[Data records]
.....
(** *** A smaller counter

    A walk with a smaller counter takes the same steps, and either ends with as
    much less in its counter or gives up. *)

Lemma climb_less c C top cls s C' d : c <= C -> 0 < c -> climb C top cls s = Ret (C', d) ->
  climb c top cls s = Fault \/
  exists c', climb c top cls s = Ret (c', d) /\ 0 < c' <= c /\ C' + c = C + c'.
Proof.
  revert C cls. induction c as [|c IH]; intros C cls Hc H0 Hrun; [lia|]. destruct C as [|C]; [lia|].
  cbn [climb] in Hrun |- *. destruct (class_at s cls) as [rc| |]; cbn [obind] in Hrun |- *; try done.
  destruct (_ && _); [|injection Hrun as <- <-; right; exists (S c); split_and!; [done|lia|lia|lia]].
  destruct (of_option _) as [p| |]; cbn [obind] in Hrun |- *; try done.
  destruct (Nat.eqb_spec C 0) as [|HC]; [done|]. destruct (Nat.eqb_spec c 0); [by left|].
  destruct (IH C p ltac:(lia) ltac:(lia) Hrun) as [->|(c' & -> & H1 & H2)]; [by left|].
  right. exists c'. split_and!; [done|lia|lia|lia].
Qed.
Definition setHasDefault (k : custom) (cls : Class) (s : runtime) : outcome runtime :=
  let! init := isInitializing s cls in
  let! _ := cassert init in
  update cls (setBits (default_bit k)) s.

(** The two decisions of [setInitialized]. *)
Definition metaCustomAWZ (metacls : Class) (mc : class_t) (s : runtime) : outcome bool :=
  let! root := class_at s NSObject in
  if swizzled AWZ s then Ret true
  else if (metacls =? c_isa root)%Z then any_implements AWZ (category_lists mc) s
  else
    let! super := of_option (c_superclass mc) in
    let! sc := class_at s super in
    if hasCustom AWZ sc then Ret true else any_implements AWZ (lists_of (c_methods mc)) s.

Definition clsCustomRR (cls : Class) (c : class_t) (s : runtime) : outcome bool :=
  if (cls =? NSObject)%Z then
    let! impl := any_implements RR (category_lists c) s in Ret (swizzled RR s || impl)
  else match c_superclass c with
       | None => Ret true
       | Some super =>
           let! sc := class_at s super in
           if hasCustom RR sc then Ret true
           else let! impl := any_implements RR (lists_of (c_methods c)) s in Ret (swizzled RR s || impl)
       end.

Definition setInitialized (cls : Class) (s : runtime) : outcome runtime :=
  let! c := class_at s cls in
  let! _ := cassert (negb (c_isMeta c)) in
  let metacls := c_isa c in
  let! mc := class_at s metacls in
  let! customAWZ := metaCustomAWZ metacls mc s in
  let! s := (if customAWZ then Ret s else setHasDefault AWZ metacls s) in
  let! customRR := clsCustomRR cls c s in
  let! s := (if customRR then Ret s else setHasDefault RR cls s) in
  update metacls (fun c => clearBits RW_INITIALIZING (setBits RW_INITIALIZED c)) s.
(* ===== verification/ClassAddSpec.v ===== *)
(** * Adding and replacing methods

    The results of [class_addMethod], [class_replaceMethod] and their bulk
    versions, and of attaching categories, on every branch. *)

From Stdlib Require Import ZArith Lia Bool String Sorted.
From stdpp Require Import base list gmap strings.
From S2P Require Import Prelude ObjCData MethodList ClassTree ClassTreeSpec ClassChanges ClassInvariant ClassEffects ClassLookup ClassBits ClassMethodsSpec ClassInstallSpec.

Local Open Scope nat_scope.

Lemma eta_method m : m = mk_method (_cmd m) (method_type m) (_imp m).
Proof. by destruct m. Qed.

Section Add.
Context (sel_addr : string -> Z) (Hinj : forall a b, sel_addr a = sel_addr b -> a = b).
Context (pre : nat) (NSObject NSObjectMeta : Class) (original : custom -> string -> option IMP).

Local Abbreviation Good := (good sel_addr pre NSObject NSObjectMeta original).
Local Abbreviation same_core := (same_core sel_addr).

(** ** Replacing the method that answers *)

Lemma search_mlists_split s lists sel p i : lists_at sel_addr s lists ->
  search_mlists sel_addr s lists sel = Ret (Some (p, i)) ->
  exists l1 l2, lists = l1 ++ p :: l2 /\ find_method sel (l1 ≫= list_methods s) = None /\
    find_index sel (list_methods s p) = Some i.
Proof.
  induction lists as [|q lists IH]; intros Hl; [done|]. destruct (Hl q) as (ml & Hml & Hs); [by left|].
  cbn [search_mlists]. unfold mlist_at. rewrite Hml. cbn [of_option obind]. rewrite Hs. cbn [obind].
  assert (Hq : list_methods s q = mlist_methods ml) by (unfold list_methods; by rewrite Hml).
  rewrite <- Hq. destruct (find_index sel (list_methods s q)) as [j|] eqn:Ej.
  - intros [= <- <-]. by exists [], lists.
  - intros (l1 & l2 & -> & Hn & Hi)%IH; [|intros r Hr; apply Hl; by right]. exists (q :: l1), l2. split_and!; [done| |done].
    csimpl. rewrite find_method_app, Hn, <- find_index_method, Ej. done.
Qed.

Lemma stored_find m imp s meth p sel : method_at s m = Ret meth -> sel <> _cmd meth ->
  find_method sel (list_methods (stored m imp s) p) = find_method sel (list_methods s p).
Proof.
  intros Hm Hn. rewrite stored_methods. destruct (decide (p = m.1)) as [->|]; [|done].
  unfold method_at, mlist_at, list_methods in *. destruct (rt_mlists s !! m.1) as [ml|]; [|done]. simpl in *.
  destruct (mlist_methods ml !! m.2) as [x|] eqn:Ex; [|done]. injection Hm as ->.
  rewrite (alter_at _ _ _ _ Ex). by eapply find_method_insert.
Qed.

Lemma stored_own m imp s meth rc sel : method_at s m = Ret meth -> sel <> _cmd meth ->
  own (stored m imp s) rc sel = own s rc sel.
Proof.
  intros Hm Hn. unfold own, methods_of. f_equal. induction (lists_of (c_methods rc)) as [|p l IH]; [done|].
  csimpl. rewrite !find_method_app, IH. by rewrite (stored_find m imp s meth).
Qed.

(** A store to the method the search finds changes the answer of the class for
    the name and nothing else. *)
Lemma stored_gained cls rc m meth imp types s sel : Good s -> rt_classes s !! cls = Some rc ->
  getMethodNoSuper_nolock sel_addr s cls sel = Ret (Some m) -> method_at s m = Ret meth -> _cmd meth = sel ->
  gained s (stored m imp s) cls [mk_method sel types imp].
Proof.
  intros Hg Hc Hget Hm Hcmd c rc0 Hr. exists rc0. rewrite stored_classes. split_and!; [done..|]. intros sel'.
  unfold getMethodNoSuper_nolock, class_at in Hget. rewrite Hc in Hget. cbn [of_option obind] in Hget. destruct m as [p i].
  assert (Hla : lists_at sel_addr s (lists_of (c_methods rc))).
  { intros q Hq. exact (lo_search _ _ (good_lists _ _ _ _ _ _ Hg) cls rc q Hc Hq). }
  destruct (search_mlists_split s _ sel p i Hla Hget) as (l1 & l2 & Hl & Hn & Hi).
  unfold find_method at 1. simpl. destruct (String.eqb_spec sel sel') as [<-|Hne]; simpl.
  - destruct (decide (c = cls)) as [->|Hcc].
    + assert (rc0 = rc) as -> by congruence. unfold own, methods_of. rewrite Hl, bind_app, find_method_app. csimpl.
      rewrite find_method_app. rewrite (proj2 (find_method_none_names sel _ (l1 ≫= list_methods s) (stored_lists_names _ _ _ _)) Hn).
      rewrite stored_methods, decide_True by done. simpl. pose proof Hi as Hi0.
      destruct (find_index_lookup _ _ _ Hi) as (x & Hx & Hxc).
      rewrite (alter_at _ _ _ _ Hx), (find_method_insert_eq sel); [done|done|by simpl].
    + apply (own_lists sel_addr); [|done]. intros q Hq. apply stored_list. simpl. intros ->. apply Hcc.
      apply (lo_owner _ _ (good_lists _ _ _ _ _ _ Hg) c cls rc0 rc p Hr Hc Hq). rewrite Hl. apply elem_of_app. right. by left.
  - rewrite (stored_own (p, i) imp s meth) by congruence. by destruct (decide _).
Qed.

(** ** [addMethod] *)

Lemma fixed_up_one_searchable m : searchable sel_addr (fixed_up_list [m]).
Proof using Hinj.
  apply sorted_searchable; [done| |].
  - unfold mlist_methods. simpl. repeat constructor.
  - unfold mlist_methods. simpl. lia.
Qed.

Lemma addMethod_spec cls rc name imp types replace s : Good s -> rt_classes s !! cls = Some rc ->
  match own s rc name with
  | Some old =>
      if replace && bool_decide (imp <> nil_imp) then
        exists s', addMethod sel_addr pre NSObject cls name imp types replace s = Ret (old, s') /\ Good s' /\
          gained s s' cls [mk_method name types imp]
      else addMethod sel_addr pre NSObject cls name imp types replace s = Ret (if replace then nil_imp else old, s)
  | None =>
      exists s', addMethod sel_addr pre NSObject cls name imp types replace s = Ret (nil_imp, s') /\ Good s' /\
        gained s s' cls [mk_method name types imp]
  end.
Proof using Hinj.
  intros Hg Hc. unfold addMethod.
  destruct (getMethodNoSuper_spec sel_addr s cls rc name (good_lists _ _ _ _ _ _ Hg) Hc) as (m & Hget & Hm). rewrite Hget.
  cbn [obind]. destruct m as [m|].
  - destruct Hm as [Hin (meth & Hmeth & Hcmd & Hown & _)]. rewrite Hown. destruct replace; cbn [negb andb].
    + destruct (bool_decide_reflect (imp <> nil_imp)) as [Hi|Hi].
      * destruct (setImplementation_spec sel_addr pre NSObject NSObjectMeta original (Some cls) m imp s meth Hg Hmeth Hi)
          as (s' & Hrun & Hg' & Hcore); [intros c [= <-]; by exists rc|]. rewrite Hrun. exists s'. split_and!; [done..|].
        eapply gained_core; [exact Hcore|]. by eapply stored_gained.
      * unfold _method_setImplementation. rewrite bool_decide_true; [done|]. by apply dec_stable.
    + by rewrite Hmeth.
  - rewrite Hm. destruct (install_spec sel_addr Hinj pre NSObject NSObjectMeta original cls
      (fixed_up_list [mk_method name types imp]) s Hg ltac:(eauto) eq_refl (fixed_up_one_searchable _)) as (s' & Hrun & Hg' & Hgain).
    rewrite Hrun. cbn [obind]. by exists s'.
Qed.

(** ** [addMethods] *)

(** The class itself has a method of the name. *)
Definition owned (s : runtime) (cls : Class) (m : _objc_method) : bool :=
  match rt_classes s !! cls with Some rc => bool_decide (own s rc (_cmd m) <> None) | None => false end.

Lemma gained_nil s cls : gained s s cls [].
Proof. intros c rc Hr. exists rc. split_and!; [done..|]. intros sel. simpl. by destruct (decide _). Qed.

Lemma gained_trans s s1 s2 cls l1 l2 : gained s s1 cls l1 -> gained s1 s2 cls l2 -> gained s s2 cls (l2 ++ l1).
Proof.
  intros H1 H2 c rc Hr. destruct (H1 c rc Hr) as (rc1 & Hr1 & Hp1 & Ho1). destruct (H2 c rc1 Hr1) as (rc2 & Hr2 & Hp2 & Ho2).
  exists rc2. split_and!; [done|congruence|]. intros sel. rewrite Ho2, Ho1, find_method_app.
  destruct (decide (c = cls)); [|done]. by destruct (find_method sel l2).
Qed.

Lemma gained_owned s s1 cls m m' : gained s s1 cls [m] -> owned s cls m = true -> owned s1 cls m' = owned s cls m'.
Proof.
  unfold owned. intros Hg. destruct (rt_classes s !! cls) as [rc|] eqn:Hr; [|done]. intros Ho%bool_decide_eq_true.
  destruct (Hg cls rc Hr) as (rc1 & -> & _ & Ho1). rewrite Ho1, decide_True by done. unfold find_method. simpl.
  destruct (String.eqb_spec (_cmd m) (_cmd m')) as [He|]; [|done]. simpl. rewrite <- He.
  rewrite !bool_decide_true; done.
Qed.

Definition replaced (s : runtime) (cls : Class) (methods : list _objc_method) : list _objc_method :=
  reverse (List.filter (fun m => owned s cls m && bool_decide (_imp m <> nil_imp)) methods).

(** One round of the loop that replaces. *)
Lemma replace_found cls rc o meth m s : Good s -> rt_classes s !! cls = Some rc ->
  getMethodNoSuper_nolock sel_addr s cls (_cmd m) = Ret (Some o) -> o.1 ∈ lists_of (c_methods rc) ->
  method_at s o = Ret meth -> _cmd meth = _cmd m -> owned s cls m = true ->
  exists r s1, _method_setImplementation pre NSObject (Some cls) (Some o) (_imp m) s = Ret (r, s1) /\ Good s1 /\
    is_Some (rt_classes s1 !! cls) /\ gained s s1 cls (if bool_decide (_imp m = nil_imp) then [] else [m]) /\
    forall m', owned s1 cls m' = owned s cls m'.
Proof.
  intros Hg Hr Hget Hin Hmeth Hcmd Hown. destruct (bool_decide_reflect (_imp m = nil_imp)) as [Hi|Hi].
  - exists nil_imp, s. split_and!; [|done|eauto|apply gained_nil|done].
    unfold _method_setImplementation. by rewrite bool_decide_true.
  - destruct (setImplementation_spec sel_addr pre NSObject NSObjectMeta original (Some cls) o (_imp m) s meth Hg Hmeth Hi)
      as (s1 & Hrun & Hg1 & Hcore); [intros c [= <-]; by exists rc|].
    assert (Hgain : gained s s1 cls [m]).
    { eapply gained_core; [exact Hcore|]. rewrite (eta_method m) at 2. by eapply stored_gained. }
    exists (_imp meth), s1. split_and!; [done|done| |done|].
    + eapply same_links_dom; [by eapply same_core_links|]. rewrite stored_classes. eauto.
    + intros m'. by apply (gained_owned _ _ _ m).
Qed.

Lemma replaced_cons s s1 cls m ms : (forall m', owned s1 cls m' = owned s cls m') -> owned s cls m = true ->
  replaced s cls (m :: ms) = replaced s1 cls ms ++ if bool_decide (_imp m = nil_imp) then [] else [m].
Proof.
  intros Hsame Hown. unfold replaced.
  assert (List.filter (fun m => owned s1 cls m && bool_decide (_imp m <> nil_imp)) ms =
    List.filter (fun m => owned s cls m && bool_decide (_imp m <> nil_imp)) ms) as ->.
  { apply List.filter_ext. intros m'. by rewrite Hsame. }
  simpl. rewrite Hown. cbn [andb]. rewrite bool_decide_not.
  destruct (bool_decide _); simpl; [by rewrite app_nil_r|]. by rewrite reverse_cons.
Qed.

(** The failed names, the methods that are new and the state after the loop. *)
Lemma addMethods_loop_spec cls methods replace failed new s : Good s -> is_Some (rt_classes s !! cls) ->
  exists s1, addMethods_loop sel_addr pre NSObject cls methods replace failed new s =
    Ret (failed ++ (if replace then [] else map _cmd (List.filter (owned s cls) methods)),
         new ++ List.filter (fun m => negb (owned s cls m)) methods, s1) /\
    Good s1 /\ is_Some (rt_classes s1 !! cls) /\ gained s s1 cls (if replace then replaced s cls methods else []).
Proof using Hinj.
  revert failed new s. induction methods as [|m ms IH]; intros failed new s Hg Hc.
  { exists s. simpl. rewrite !app_nil_r. split_and!; [destruct replace; by rewrite ?app_nil_r|done|done|].
    destruct replace; apply gained_nil. }
  pose proof Hc as [rc Hr].
  destruct (getMethodNoSuper_spec sel_addr s cls rc (_cmd m) (good_lists _ _ _ _ _ _ Hg) Hr) as (o & Hget & Hm).
  cbn [addMethods_loop]. rewrite Hget. cbn [obind].
  assert (Hown : owned s cls m = match o with Some _ => true | None => false end).
  { unfold owned. rewrite Hr. destruct o as [o|].
    - destruct Hm as [_ (meth & _ & _ & Ho & _)]. rewrite Ho. by apply bool_decide_true.
    - rewrite Hm. apply bool_decide_false. tauto. }
  destruct o as [o|].
  - destruct Hm as [Hin (meth & Hmeth & Hcmd & Ho & _)]. destruct replace; cbn [negb].
    + destruct (replace_found cls rc o meth m s Hg Hr Hget Hin Hmeth Hcmd Hown) as (r & s1 & Hrun & Hg1 & Hc1 & Hgain1 & Hsame).
      rewrite Hrun. cbn [obind].
      destruct (IH failed new s1 Hg1 Hc1) as (s2 & Hrun2 & Hg2 & Hc2 & Hgain2). exists s2. split_and!; [|done|done|].
      * rewrite Hrun2. simpl. rewrite Hown. simpl. do 4 f_equal. apply List.filter_ext. intros m'. by rewrite Hsame.
      * rewrite (replaced_cons s s1) by done. by eapply gained_trans.
    + rewrite Hmeth. cbn [obind]. destruct (IH (failed ++ [_cmd meth]) new s Hg Hc) as (s2 & Hrun2 & H2).
      exists s2. split; [|done]. rewrite Hrun2. simpl. rewrite Hown. simpl. by rewrite Hcmd, <- app_assoc.
  - destruct (IH failed (new ++ [m]) s Hg Hc) as (s2 & Hrun2 & Hg2 & Hc2 & Hgain2).
    exists s2. split_and!; [|done|done|].
    + rewrite Hrun2. simpl. rewrite Hown. simpl. by rewrite <- app_assoc.
    + unfold replaced in *. simpl. by rewrite Hown.
Qed.

Lemma fixed_up_sorted_searchable l : (Z.of_nat (length l) < 2 ^ 32)%Z ->
  searchable sel_addr (fixed_up_list (stable_sort sel_addr l)).
Proof using Hinj.
  intros Hl. apply sorted_searchable; unfold mlist_methods; simpl; [done|apply stable_sort_sorted|].
  by rewrite stable_sort_length.
Qed.

Lemma gained_ext s s' cls l l' : (forall sel, find_method sel l = find_method sel l') -> gained s s' cls l -> gained s s' cls l'.
Proof.
  intros He Hg c rc Hr. destruct (Hg c rc Hr) as (rc' & Hr' & Hp & Ho). exists rc'. split_and!; [done..|].
  intros sel. by rewrite Ho, He.
Qed.

Lemma addMethods_spec cls methods replace s : Good s -> is_Some (rt_classes s !! cls) ->
  (Z.of_nat (length methods) < 2 ^ 32)%Z ->
  exists s', addMethods sel_addr pre NSObject cls methods replace s =
    Ret (if replace then [] else map _cmd (List.filter (owned s cls) methods), s') /\ Good s' /\
    gained s s' cls (List.filter (fun m => negb (owned s cls m)) methods ++ if replace then replaced s cls methods else []).
Proof using Hinj.
  intros Hg Hc Hlen. destruct (addMethods_loop_spec cls methods replace [] [] s Hg Hc) as (s1 & Hrun & Hg1 & Hc1 & Hgain1).
  unfold addMethods. rewrite Hrun. cbn [obind app].
  assert (Hln : (Z.of_nat (length (List.filter (fun m => negb (owned s cls m)) methods)) < 2 ^ 32)%Z).
  { pose proof (List.filter_length_le (fun m => negb (owned s cls m)) methods). lia. }
  destruct (List.filter (fun m => negb (owned s cls m)) methods) as [|m new] eqn:En; [by exists s1|].
  destruct (install_spec sel_addr Hinj pre NSObject NSObjectMeta original cls
    (fixed_up_list (stable_sort sel_addr (m :: new))) s1 Hg1 Hc1 eq_refl (fixed_up_sorted_searchable _ Hln)) as (s' & Hrun' & Hg' & Hgain').
  rewrite Hrun'. cbn [obind]. exists s'. split_and!; [done..|]. eapply gained_trans; [exact Hgain1|].
  eapply gained_ext; [|exact Hgain']. intros sel. apply (stable_sort_find sel_addr).
Qed.

(** ** Categories *)

(** The lists of the categories, the newest first. *)
Definition category_mlists (cats : list (option mlist_ptr)) : list mlist_ptr := omap id (reverse cats).

Lemma attached_nil cls s : is_Some (rt_classes s !! cls) -> attach cls [] s = Ret s.
Proof.
  intros [rc Hr]. unfold attach. rewrite (update_at _ _ _ _ Hr). simpl.
  assert (set_methods (c_methods rc) rc = rc) as -> by (by destruct rc). rewrite insert_id by done. by destruct s.
Qed.

Lemma attachCategories_spec cls cats s : Good s -> is_Some (rt_classes s !! cls) ->
  (forall p, p ∈ category_mlists cats -> attachable sel_addr s p) ->
  exists s', attachCategories sel_addr pre cls cats true s = Ret s' /\ Good s' /\
    gained s s' cls (category_mlists cats ≫= list_methods s).
Proof using Hinj.
  intros Hg Hc Hcats. unfold attachCategories. change (omap id (reverse cats)) with (category_mlists cats).
  destruct (category_mlists cats) as [|p ps] eqn:Ep.
  - simpl. rewrite attached_nil by done. exists s. split_and!; [done|done|apply gained_nil].
  - destruct (prepare_attach_spec sel_addr Hinj pre NSObject NSObjectMeta original cls (p :: ps) s Hg Hc Hcats)
      as (s' & Hrun & H). cbn [length Nat.eqb negb andb]. by exists s'.
Qed.

End Add.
.....
● **Problem description**
Quote the records above exactly, from the first line through the line containing "climb c top cls s = Fault \/", and nothing more.

● **Output for this task**
(** *** A smaller counter

    A walk with a smaller counter takes the same steps, and either ends with as
    much less in its counter or gives up. *)

Lemma climb_less c C top cls s C' d : c <= C -> 0 < c -> climb C top cls s = Ret (C', d) ->
  climb c top cls s = Fault \/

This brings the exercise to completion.